Definition compare_pipeline (e : engine) (key : string) : engine :=
  match pipeline_diff key with
  | None => e
  | Some pd =>
      let e :=
        match pd_Kind pd with
        | ChangeRemoved =>
            addRisk e ("pipeline_removed:" +:+ key) RiskHigh "data_loss" "pipeline_removed"
              ("Pipeline " +:+ key +:+ " removed") "Telemetry pipeline removed" ["service.pipelines." +:+ key] [key]
        | ChangeModified =>
            let t := default (mkShape [] [] []) (pd_After pd) in
            let e := match ps_Exporters t with
                     | [] => broken key "exporters" "Telemetry would not be exported" e | _ => e end in
            match ps_Receivers t with
            | [] => broken key "receivers" "Telemetry would not be received" e | _ => e end
        | _ => e
        end in
      let e := foldl (fun e ch =>
                   if rc_Reason ch <>s "" then
                     addRisk e (rc_Reason ch +:+ ":" +:+ key +:+ ":" +:+ rc_ComponentID ch) (rc_Risk ch)
                       (riskCategory (rc_Reason ch)) (rc_Reason ch) (titleForRule (rc_Reason ch)) (rc_Reason ch)
                       ["service.pipelines." +:+ key +:+ "." +:+ rc_Section ch] [key]
                   else e) e (pd_ComponentRefChanges pd) in
      add_pipeline e pd
  end.
Definition pipeline_keys : list string := union_keys (g_pipelines base) (g_pipelines target).
(* src/internal/oteldiff/diff.go:140-190 comparePipelines *)
Definition comparePipelines (e : engine) : engine := foldl compare_pipeline e pipeline_keys.

(* src/internal/oteldiff/util.go:236-247 scalarString *)
Definition scalarString (v : value) : option string :=
  match v with
  | VStr s => Some s
  | VInt z => Some (pretty.pretty z)
  | VFloat f => Some (format_f f)
  | _ => None
  end.

(** The components of a graph in the order they are visited. *)
Definition all_components (g : graph) : list component :=
  flat_map (fun cat => omap (fun id => components_of g cat !! id) (sorted_keys (components_of g cat)))
    componentCategories.
(* src/internal/oteldiff/endpoints.go:9-34 extractEndpoints *)
Definition extractEndpoints (g : graph) : gmap string (ComponentRef * EndpointValue) :=
  foldl (fun out c =>
      foldl (fun out pv =>
          if isEndpointKey (lastPathPart pv.1) then
            match scalarString pv.2 with
            | Some s => <[pv.1 := (c_ref c, parseEndpoint s (c_ref c))]> out
            | None => out
            end
          else out) out (walk (c_cfg c) (cr_Path (c_ref c))))
    ∅ (all_components g).

Definition endpoint_diff (k : string) : option EndpointDiff :=
  let id := "endpoint:" +:+ k in
  match extractEndpoints base !! k, extractEndpoints target !! k with
  | None, Some (c, t) =>
      Some (mkEndpointDiff id ChangeAdded c (endpointKind c) k None (Some t) RiskLow [])
  | Some (c, b), None =>
      Some (mkEndpointDiff id ChangeRemoved c (endpointKind c) k (Some b) None RiskMedium [])
  | Some (c, b), Some (_, t) =>
      if ev_Normalized b =s ev_Normalized t then None
      else Some (mkEndpointDiff id ChangeModified c (endpointKind c) k (Some b) (Some t)
                   (endpointRisk c b t) (endpointRules c b t))
  | None, None => None
  end.
Definition compare_endpoint (e : engine) (k : string) : engine :=
  match endpoint_diff k with
  | None => e
  | Some ed =>
      let c := ed_Component ed in
      let e := foldl (fun e r =>
                   addRisk e (r +:+ ":" +:+ k) (ed_Risk ed) (riskCategory r) r (titleForRule r) r [k]
                     (impacted (cr_Category c) (cr_ID c))) e (ed_Rules ed) in
      add_endpoint e ed
  end.
(* src/internal/oteldiff/diff.go:192-230 compareEndpoints *)
Definition compareEndpoints (e : engine) : engine :=
  foldl compare_endpoint e (union_keys (extractEndpoints base) (extractEndpoints target)).

Definition secure_field (cd : ComponentDiff) (e : engine) (fc : FieldChange) : engine :=
  let path := fc_Path fc in
  let e :=
    if credential fc then
      addRisk (add_security e (mkSecurityDiff ("security:" +:+ path) (cd_Kind cd) (cd_Component cd) path "headers"
                 (fc_Before fc) (fc_After fc) RiskHigh ["auth_header_modified"]
                 "Authentication/header value changed; values redacted"))
        ("auth_header_modified:" +:+ path) RiskHigh "security" "auth_header_modified" "Auth/header modified"
        "Authentication headers or secret-like auth fields changed" [path] (cd_ImpactedPipelines cd)
    else e in
  if weakened fc then
    addRisk (add_security e (mkSecurityDiff ("security:" +:+ path) ChangeModified (cd_Component cd) path "insecure"
               (fc_Before fc) (fc_After fc) RiskHigh ["transport_security_weakened"]
               "Transport security weakened"))
      ("transport_security_weakened:" +:+ path) RiskHigh "security" "transport_security_weakened"
      "Transport security weakened" "TLS/insecure setting was weakened" [path] (cd_ImpactedPipelines cd)
  else e.
Definition secure_component (e : engine) (cd : ComponentDiff) : engine :=
  match cd_Kind cd with
  | ChangeUnchanged => e
  | _ =>
      let e := foldl (secure_field cd) e (cd_ChangedFields cd) in
      let c := cd_Component cd in
      if bool_decide (cd_Kind cd = ChangeRemoved) && (cr_Category c =s "exporters") then
        addRisk e ("exporter_removed:" +:+ cr_ID c) RiskHigh "data_loss" "exporter_removed"
          ("Exporter " +:+ cr_ID c +:+ " removed") "Telemetry destination removed" [cr_Path c]
          (cd_ImpactedPipelines cd)
      else e
  end.
(* src/internal/oteldiff/diff.go:232-254 compareSecurity *)
Definition compareSecurity (e : engine) : engine := foldl secure_component e (e_Components e).

(** ** human_summary.go *)

Notation summary_state := (list HumanSummaryItem * gmap string bool)%type.
Definition add_item (st : summary_state) (item : HumanSummaryItem) : summary_state :=
  if (hs_Text item =s "") || default false (st.2 !! hs_Text item) then st
  else (st.1 ++ [item], <[hs_Text item := true]> st.2).

Definition summarize_component (st : summary_state) (c : ComponentDiff) : summary_state :=
  let name := humanComponentName (cr_ID (cd_Component c)) in
  let kind := singular (cr_Category (cd_Component c)) in
  let id := humanSafeLabel (cr_ID (cd_Component c)) in
  match cd_Kind c with
  | ChangeAdded =>
      add_item st (mkHuman ("Adds " +:+ name +:+ " " +:+ kind) "component" ChangeAdded (cd_Risk c) id "" "" "")
  | ChangeRemoved =>
      add_item st (mkHuman ("Removes " +:+ name +:+ " " +:+ kind) "component" ChangeRemoved (cd_Risk c) id "" "" "")
  | ChangeModified =>
      foldl (fun st f =>
          add_item st (mkHuman ("Changes " +:+ name +:+ " " +:+ humanFieldName (fc_Path f)) "field" ChangeModified
                         (fc_Risk f) id "" "" (humanSafePath (fc_Path f)))) st (cd_ChangedFields c)
  | ChangeUnchanged => st
  end.
Definition summarize_pipeline (st : summary_state) (p : PipelineDiff) : summary_state :=
  foldl (fun st ch =>
      if rc_Section ch =s "exporters" then
        match rc_Kind ch with
        | ChangeAdded =>
            add_item st (mkHuman ("Routes " +:+ pd_Signal p +:+ " to " +:+ humanComponentName (rc_ComponentID ch))
                           "pipeline" ChangeAdded (rc_Risk ch) (humanSafeLabel (rc_ComponentID ch))
                           (humanSafeLabel (pd_PipelineKey p)) (pd_Signal p) "")
        | _ => st
        end
      else st) st (pd_ComponentRefChanges p).
Definition summarize_unchanged (pipelines : list PipelineDiff) (st : summary_state) (key : string) : summary_state :=
  if existsb (fun p => pd_PipelineKey p =s key) pipelines then st else
  match g_pipelines base !! key, g_pipelines target !! key with
  | Some b, Some t =>
      if bool_decide (b = t)
      then add_item st (mkHuman ("Keeps " +:+ signalOf key +:+ " unchanged") "unchanged" ChangeUnchanged RiskNone ""
                          (humanSafeLabel key) (signalOf key) "")
      else st
  | _, _ => st
  end.
(* src/internal/oteldiff/human_summary.go:8-76 buildHumanSummary *)
Definition buildHumanSummary (components : list ComponentDiff) (pipelines : list PipelineDiff) : list HumanSummaryItem :=
  let st := foldl summarize_component ([], ∅) components in
  let st := foldl summarize_pipeline st pipelines in
  match pipelines with
  | [] => st.1
  | _ => (foldl (summarize_unchanged pipelines) st pipeline_keys).1
  end.

End Compared.

(** ** risk_score.go *)

(* src/internal/oteldiff/risk_score.go:25-57 riskReason *)
Definition riskReason (item : RiskItem) : string :=
  let rule := ri_Rule item in
  if rule =s "pipeline_removed" then
    match ri_AffectedPipelines item with p :: _ => "Pipeline " +:+ p +:+ " removed" | [] => "Pipeline removed" end
  else if rule =s "otlp_endpoint_changed" then "OTLP endpoint changed"
  else if rule =s "memory_limiter_removed_from_pipeline" then "Memory limiter removed from pipeline"
  else if rule =s "batch_processor_removed_from_pipeline" then "Batch processor removed from pipeline"
  else if rule =s "pipeline_broken" then "Pipeline broken"
  else if rule =s "transport_security_weakened" then "Transport security weakened"
  else if rule =s "auth_header_modified" then "Auth/header modified"
  else if rule =s "exporter_removed" then "Exporter removed"
  else if rule =s "sampling_guard_removed" then "Sampling guard removed"
  else if rule =s "sampling_rate_strongly_changed" then "Sampling rate strongly changed"
  else if rule =s "receiver_endpoint_exposure_changed" then "Receiver endpoint exposure changed"
  else if rule =s "pipeline_exporter_set_changed" then "Pipeline exporter set changed"
  else TrimSpace (ri_Title item).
★ ★ ★ ★ ★ ★ ★
WORK TO COMPLETE: Would you retype the lines above from the one with "match v with" down to the one with "if isEndpointKey (lastPathPart", word for word, both ends included and no other lines?

EXERCISE OUTPUT:
  match v with
  | VStr s => Some s
  | VInt z => Some (pretty.pretty z)
  | VFloat f => Some (format_f f)
  | _ => None
  end.

(** The components of a graph in the order they are visited. *)
Definition all_components (g : graph) : list component :=
  flat_map (fun cat => omap (fun id => components_of g cat !! id) (sorted_keys (components_of g cat)))
    componentCategories.
(* src/internal/oteldiff/endpoints.go:9-34 extractEndpoints *)
Definition extractEndpoints (g : graph) : gmap string (ComponentRef * EndpointValue) :=
  foldl (fun out c =>
      foldl (fun out pv =>
          if isEndpointKey (lastPathPart pv.1) then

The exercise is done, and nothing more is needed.